(Exercise goal):
Your reply should be an exact copy of the lines from the one that holds "(phys e)) m) /\" to the end of the data below.

(Available records):

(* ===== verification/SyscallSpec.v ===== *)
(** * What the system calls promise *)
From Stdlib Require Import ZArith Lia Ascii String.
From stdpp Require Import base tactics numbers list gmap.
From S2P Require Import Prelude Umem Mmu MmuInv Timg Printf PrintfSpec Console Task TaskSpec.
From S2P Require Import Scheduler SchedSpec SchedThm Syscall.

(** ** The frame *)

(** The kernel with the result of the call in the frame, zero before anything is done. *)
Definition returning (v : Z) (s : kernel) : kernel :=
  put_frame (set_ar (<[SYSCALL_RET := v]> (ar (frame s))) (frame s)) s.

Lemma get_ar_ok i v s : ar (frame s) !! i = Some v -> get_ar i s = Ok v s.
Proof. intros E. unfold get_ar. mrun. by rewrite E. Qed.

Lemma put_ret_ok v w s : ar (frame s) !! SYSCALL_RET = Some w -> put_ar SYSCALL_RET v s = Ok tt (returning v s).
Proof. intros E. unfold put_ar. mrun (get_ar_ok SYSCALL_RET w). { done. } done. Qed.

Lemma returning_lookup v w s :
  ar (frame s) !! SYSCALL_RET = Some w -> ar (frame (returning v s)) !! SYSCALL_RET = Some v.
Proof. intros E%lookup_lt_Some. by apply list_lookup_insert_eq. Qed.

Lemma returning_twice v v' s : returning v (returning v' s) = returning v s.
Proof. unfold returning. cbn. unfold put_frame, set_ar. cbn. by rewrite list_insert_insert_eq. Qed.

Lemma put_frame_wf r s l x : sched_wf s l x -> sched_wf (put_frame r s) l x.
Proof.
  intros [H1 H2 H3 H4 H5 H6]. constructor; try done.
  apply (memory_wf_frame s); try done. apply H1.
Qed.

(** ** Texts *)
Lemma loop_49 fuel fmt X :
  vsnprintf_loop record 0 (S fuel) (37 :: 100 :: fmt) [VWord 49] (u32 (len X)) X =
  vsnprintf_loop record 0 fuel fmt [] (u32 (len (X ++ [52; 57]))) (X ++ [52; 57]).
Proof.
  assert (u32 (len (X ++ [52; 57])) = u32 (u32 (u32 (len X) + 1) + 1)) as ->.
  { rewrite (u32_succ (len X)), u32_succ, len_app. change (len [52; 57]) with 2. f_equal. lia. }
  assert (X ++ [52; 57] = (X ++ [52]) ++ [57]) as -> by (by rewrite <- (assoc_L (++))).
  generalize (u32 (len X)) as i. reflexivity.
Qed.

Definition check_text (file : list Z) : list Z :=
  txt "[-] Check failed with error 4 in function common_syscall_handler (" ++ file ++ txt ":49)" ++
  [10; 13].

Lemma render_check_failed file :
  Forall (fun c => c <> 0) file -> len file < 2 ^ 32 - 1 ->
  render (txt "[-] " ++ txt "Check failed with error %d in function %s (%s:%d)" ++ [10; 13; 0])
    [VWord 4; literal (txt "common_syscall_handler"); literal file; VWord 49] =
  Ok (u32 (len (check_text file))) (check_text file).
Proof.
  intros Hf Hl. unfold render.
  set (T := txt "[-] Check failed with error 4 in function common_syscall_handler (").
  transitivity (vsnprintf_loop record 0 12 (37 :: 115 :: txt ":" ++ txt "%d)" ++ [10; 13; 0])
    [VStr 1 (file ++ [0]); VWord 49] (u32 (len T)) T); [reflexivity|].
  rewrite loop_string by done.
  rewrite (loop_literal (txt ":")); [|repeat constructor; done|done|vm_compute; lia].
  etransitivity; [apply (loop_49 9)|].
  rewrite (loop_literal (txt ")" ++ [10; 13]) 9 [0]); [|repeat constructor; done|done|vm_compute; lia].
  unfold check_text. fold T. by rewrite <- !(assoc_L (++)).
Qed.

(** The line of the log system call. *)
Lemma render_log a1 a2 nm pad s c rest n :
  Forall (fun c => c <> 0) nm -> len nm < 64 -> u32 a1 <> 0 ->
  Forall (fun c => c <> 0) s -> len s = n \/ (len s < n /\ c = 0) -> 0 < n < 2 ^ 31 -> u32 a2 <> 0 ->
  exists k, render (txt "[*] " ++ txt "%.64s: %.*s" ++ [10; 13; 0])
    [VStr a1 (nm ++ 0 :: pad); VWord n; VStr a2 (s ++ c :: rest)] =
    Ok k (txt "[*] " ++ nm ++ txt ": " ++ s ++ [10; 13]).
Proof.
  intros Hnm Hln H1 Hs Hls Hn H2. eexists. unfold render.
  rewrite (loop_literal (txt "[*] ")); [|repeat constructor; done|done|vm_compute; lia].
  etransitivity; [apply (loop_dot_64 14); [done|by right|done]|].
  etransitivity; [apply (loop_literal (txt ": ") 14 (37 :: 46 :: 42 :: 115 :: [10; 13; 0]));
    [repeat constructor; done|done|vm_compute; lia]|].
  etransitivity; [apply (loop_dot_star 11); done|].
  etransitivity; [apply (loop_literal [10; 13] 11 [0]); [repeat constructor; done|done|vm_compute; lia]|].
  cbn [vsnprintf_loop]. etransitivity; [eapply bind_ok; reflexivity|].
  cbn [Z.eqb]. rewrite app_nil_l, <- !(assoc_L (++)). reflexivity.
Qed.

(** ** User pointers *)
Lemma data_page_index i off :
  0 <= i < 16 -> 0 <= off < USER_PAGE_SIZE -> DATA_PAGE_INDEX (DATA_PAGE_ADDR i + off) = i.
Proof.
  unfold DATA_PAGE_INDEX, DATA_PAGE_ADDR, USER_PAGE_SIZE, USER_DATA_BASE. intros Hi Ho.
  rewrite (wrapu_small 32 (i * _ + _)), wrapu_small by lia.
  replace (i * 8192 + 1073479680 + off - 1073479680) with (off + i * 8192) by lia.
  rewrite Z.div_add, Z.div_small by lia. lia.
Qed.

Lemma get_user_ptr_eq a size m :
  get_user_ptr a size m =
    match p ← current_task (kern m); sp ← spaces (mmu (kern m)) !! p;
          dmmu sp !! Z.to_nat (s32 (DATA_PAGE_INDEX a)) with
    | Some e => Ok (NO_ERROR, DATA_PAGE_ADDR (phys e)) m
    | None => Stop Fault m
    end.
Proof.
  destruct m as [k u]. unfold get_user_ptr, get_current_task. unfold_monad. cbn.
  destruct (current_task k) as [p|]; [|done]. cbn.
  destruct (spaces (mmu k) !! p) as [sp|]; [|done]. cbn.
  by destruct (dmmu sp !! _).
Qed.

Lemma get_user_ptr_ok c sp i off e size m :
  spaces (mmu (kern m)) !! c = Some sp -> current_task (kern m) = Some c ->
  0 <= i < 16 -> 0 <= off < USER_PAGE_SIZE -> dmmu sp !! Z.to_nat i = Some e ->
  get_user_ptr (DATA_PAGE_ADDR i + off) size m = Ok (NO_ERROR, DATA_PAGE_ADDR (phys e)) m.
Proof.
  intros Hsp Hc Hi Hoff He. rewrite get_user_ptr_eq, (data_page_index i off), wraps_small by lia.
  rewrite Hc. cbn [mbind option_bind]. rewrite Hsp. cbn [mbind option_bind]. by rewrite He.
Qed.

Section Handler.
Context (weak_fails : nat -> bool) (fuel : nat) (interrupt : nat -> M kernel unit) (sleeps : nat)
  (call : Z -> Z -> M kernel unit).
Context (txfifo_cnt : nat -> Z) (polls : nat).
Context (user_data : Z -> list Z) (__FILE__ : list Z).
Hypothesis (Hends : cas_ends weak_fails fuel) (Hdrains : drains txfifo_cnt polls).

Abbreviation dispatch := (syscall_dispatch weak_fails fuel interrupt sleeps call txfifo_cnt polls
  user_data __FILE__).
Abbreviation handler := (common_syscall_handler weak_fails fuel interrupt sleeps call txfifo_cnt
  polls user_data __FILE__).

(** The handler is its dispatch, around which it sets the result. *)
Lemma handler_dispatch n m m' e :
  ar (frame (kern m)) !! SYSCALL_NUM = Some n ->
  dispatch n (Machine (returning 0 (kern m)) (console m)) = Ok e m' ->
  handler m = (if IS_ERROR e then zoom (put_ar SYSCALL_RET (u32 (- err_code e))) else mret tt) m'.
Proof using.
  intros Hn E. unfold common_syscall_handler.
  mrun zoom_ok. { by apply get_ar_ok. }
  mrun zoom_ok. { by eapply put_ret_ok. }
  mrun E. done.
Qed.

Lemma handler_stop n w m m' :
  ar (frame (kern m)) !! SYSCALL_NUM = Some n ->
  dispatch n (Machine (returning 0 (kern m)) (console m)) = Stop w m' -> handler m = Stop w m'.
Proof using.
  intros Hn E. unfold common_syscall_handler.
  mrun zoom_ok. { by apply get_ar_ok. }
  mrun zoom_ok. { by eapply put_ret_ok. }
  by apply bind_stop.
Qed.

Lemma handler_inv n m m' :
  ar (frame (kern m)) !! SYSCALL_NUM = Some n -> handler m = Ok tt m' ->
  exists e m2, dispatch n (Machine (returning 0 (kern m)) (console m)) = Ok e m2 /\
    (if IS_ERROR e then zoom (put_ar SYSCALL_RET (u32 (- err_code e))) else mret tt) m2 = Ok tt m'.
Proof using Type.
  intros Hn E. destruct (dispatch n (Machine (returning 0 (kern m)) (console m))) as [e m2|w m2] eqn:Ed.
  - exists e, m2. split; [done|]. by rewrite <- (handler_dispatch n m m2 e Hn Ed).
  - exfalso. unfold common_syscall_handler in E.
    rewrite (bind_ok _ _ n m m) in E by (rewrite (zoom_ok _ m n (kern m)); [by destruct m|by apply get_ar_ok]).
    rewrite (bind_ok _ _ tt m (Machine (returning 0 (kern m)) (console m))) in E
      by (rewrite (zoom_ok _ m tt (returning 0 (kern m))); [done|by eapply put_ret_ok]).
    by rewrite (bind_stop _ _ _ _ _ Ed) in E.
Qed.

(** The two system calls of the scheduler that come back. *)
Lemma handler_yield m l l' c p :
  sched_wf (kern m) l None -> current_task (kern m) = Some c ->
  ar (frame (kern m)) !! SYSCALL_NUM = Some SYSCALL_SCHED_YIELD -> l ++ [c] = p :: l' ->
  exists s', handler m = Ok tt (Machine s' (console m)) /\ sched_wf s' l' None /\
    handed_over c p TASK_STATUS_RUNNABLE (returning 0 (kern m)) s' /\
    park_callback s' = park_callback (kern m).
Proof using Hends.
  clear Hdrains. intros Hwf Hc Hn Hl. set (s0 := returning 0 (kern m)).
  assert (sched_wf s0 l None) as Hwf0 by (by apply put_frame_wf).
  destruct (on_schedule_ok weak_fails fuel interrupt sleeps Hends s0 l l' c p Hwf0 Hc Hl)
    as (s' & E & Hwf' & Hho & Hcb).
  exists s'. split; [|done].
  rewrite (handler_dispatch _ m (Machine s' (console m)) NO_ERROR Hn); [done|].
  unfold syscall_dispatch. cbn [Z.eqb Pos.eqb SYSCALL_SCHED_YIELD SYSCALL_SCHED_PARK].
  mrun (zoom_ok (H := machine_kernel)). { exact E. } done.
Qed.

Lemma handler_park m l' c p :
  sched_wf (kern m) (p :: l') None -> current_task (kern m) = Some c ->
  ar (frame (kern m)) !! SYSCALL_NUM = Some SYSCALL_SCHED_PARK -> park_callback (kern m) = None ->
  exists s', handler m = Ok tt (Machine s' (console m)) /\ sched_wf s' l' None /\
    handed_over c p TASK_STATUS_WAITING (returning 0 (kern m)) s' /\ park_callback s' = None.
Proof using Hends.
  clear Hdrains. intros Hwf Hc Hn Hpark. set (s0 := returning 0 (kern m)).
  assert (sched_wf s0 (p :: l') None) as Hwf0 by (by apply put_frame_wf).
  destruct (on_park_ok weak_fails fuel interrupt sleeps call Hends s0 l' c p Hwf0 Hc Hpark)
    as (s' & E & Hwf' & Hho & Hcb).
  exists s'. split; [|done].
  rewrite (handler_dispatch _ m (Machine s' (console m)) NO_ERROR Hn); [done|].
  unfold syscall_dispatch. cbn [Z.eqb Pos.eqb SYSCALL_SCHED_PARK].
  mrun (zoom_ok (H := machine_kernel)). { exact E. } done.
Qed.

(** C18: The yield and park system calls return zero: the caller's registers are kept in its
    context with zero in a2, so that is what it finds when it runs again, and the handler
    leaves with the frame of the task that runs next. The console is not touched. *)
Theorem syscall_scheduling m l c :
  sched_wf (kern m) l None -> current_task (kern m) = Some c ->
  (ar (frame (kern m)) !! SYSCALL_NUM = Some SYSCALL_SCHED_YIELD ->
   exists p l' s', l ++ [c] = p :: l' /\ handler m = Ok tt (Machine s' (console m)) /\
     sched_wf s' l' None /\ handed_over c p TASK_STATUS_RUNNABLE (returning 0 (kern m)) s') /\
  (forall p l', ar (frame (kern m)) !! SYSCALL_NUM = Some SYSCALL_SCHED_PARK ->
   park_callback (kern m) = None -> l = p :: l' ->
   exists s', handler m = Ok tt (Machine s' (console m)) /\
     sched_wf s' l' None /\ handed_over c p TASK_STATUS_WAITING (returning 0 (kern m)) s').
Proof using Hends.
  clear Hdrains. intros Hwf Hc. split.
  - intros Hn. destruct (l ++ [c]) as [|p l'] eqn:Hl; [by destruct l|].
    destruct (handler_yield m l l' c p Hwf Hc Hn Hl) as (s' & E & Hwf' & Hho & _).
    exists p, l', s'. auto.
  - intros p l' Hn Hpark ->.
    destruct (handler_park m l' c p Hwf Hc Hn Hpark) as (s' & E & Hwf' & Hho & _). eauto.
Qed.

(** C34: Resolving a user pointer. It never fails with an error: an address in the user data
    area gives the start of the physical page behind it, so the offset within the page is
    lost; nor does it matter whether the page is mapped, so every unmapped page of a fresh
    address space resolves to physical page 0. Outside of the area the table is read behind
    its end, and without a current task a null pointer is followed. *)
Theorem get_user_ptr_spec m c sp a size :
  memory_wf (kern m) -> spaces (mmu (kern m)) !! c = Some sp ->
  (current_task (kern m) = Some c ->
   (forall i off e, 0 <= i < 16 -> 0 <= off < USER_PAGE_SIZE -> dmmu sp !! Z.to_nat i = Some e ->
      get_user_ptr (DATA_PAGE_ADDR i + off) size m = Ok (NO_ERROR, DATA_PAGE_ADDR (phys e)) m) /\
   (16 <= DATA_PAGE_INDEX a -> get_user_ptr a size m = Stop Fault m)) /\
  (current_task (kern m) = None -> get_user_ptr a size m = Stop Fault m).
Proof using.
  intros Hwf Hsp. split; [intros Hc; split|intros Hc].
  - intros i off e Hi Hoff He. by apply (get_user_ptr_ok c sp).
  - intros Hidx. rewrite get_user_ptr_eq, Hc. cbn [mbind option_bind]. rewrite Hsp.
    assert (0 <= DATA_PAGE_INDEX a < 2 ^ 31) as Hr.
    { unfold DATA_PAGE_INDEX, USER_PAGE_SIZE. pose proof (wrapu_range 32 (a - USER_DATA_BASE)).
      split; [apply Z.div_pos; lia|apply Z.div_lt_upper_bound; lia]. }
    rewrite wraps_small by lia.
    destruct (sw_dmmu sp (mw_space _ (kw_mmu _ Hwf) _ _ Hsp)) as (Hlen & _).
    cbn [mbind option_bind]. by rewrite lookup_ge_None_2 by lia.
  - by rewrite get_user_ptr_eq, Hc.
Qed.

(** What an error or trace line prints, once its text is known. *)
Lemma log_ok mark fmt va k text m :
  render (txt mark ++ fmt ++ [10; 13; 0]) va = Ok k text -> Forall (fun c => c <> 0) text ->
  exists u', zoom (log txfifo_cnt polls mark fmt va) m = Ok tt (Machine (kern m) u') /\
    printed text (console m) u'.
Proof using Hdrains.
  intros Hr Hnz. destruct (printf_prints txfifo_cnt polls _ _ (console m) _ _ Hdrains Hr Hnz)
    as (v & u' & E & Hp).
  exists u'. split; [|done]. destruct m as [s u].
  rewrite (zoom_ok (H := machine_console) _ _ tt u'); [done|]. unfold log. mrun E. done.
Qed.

(Reply to the exercise):
      get_user_ptr (DATA_PAGE_ADDR i + off) size m = Ok (NO_ERROR, DATA_PAGE_ADDR (phys e)) m) /\
   (16 <= DATA_PAGE_INDEX a -> get_user_ptr a size m = Stop Fault m)) /\
  (current_task (kern m) = None -> get_user_ptr a size m = Stop Fault m).
Proof using.
  intros Hwf Hsp. split; [intros Hc; split|intros Hc].
  - intros i off e Hi Hoff He. by apply (get_user_ptr_ok c sp).
  - intros Hidx. rewrite get_user_ptr_eq, Hc. cbn [mbind option_bind]. rewrite Hsp.
    assert (0 <= DATA_PAGE_INDEX a < 2 ^ 31) as Hr.
    { unfold DATA_PAGE_INDEX, USER_PAGE_SIZE. pose proof (wrapu_range 32 (a - USER_DATA_BASE)).
      split; [apply Z.div_pos; lia|apply Z.div_lt_upper_bound; lia]. }
    rewrite wraps_small by lia.
    destruct (sw_dmmu sp (mw_space _ (kw_mmu _ Hwf) _ _ Hsp)) as (Hlen & _).
    cbn [mbind option_bind]. by rewrite lookup_ge_None_2 by lia.
  - by rewrite get_user_ptr_eq, Hc.
Qed.

(** What an error or trace line prints, once its text is known. *)
Lemma log_ok mark fmt va k text m :
  render (txt mark ++ fmt ++ [10; 13; 0]) va = Ok k text -> Forall (fun c => c <> 0) text ->
  exists u', zoom (log txfifo_cnt polls mark fmt va) m = Ok tt (Machine (kern m) u') /\
    printed text (console m) u'.
Proof using Hdrains.
  intros Hr Hnz. destruct (printf_prints txfifo_cnt polls _ _ (console m) _ _ Hdrains Hr Hnz)
    as (v & u' & E & Hp).
  exists u'. split; [|done]. destruct m as [s u].
  rewrite (zoom_ok (H := machine_console) _ _ tt u'); [done|]. unfold log. mrun E. done.
Qed.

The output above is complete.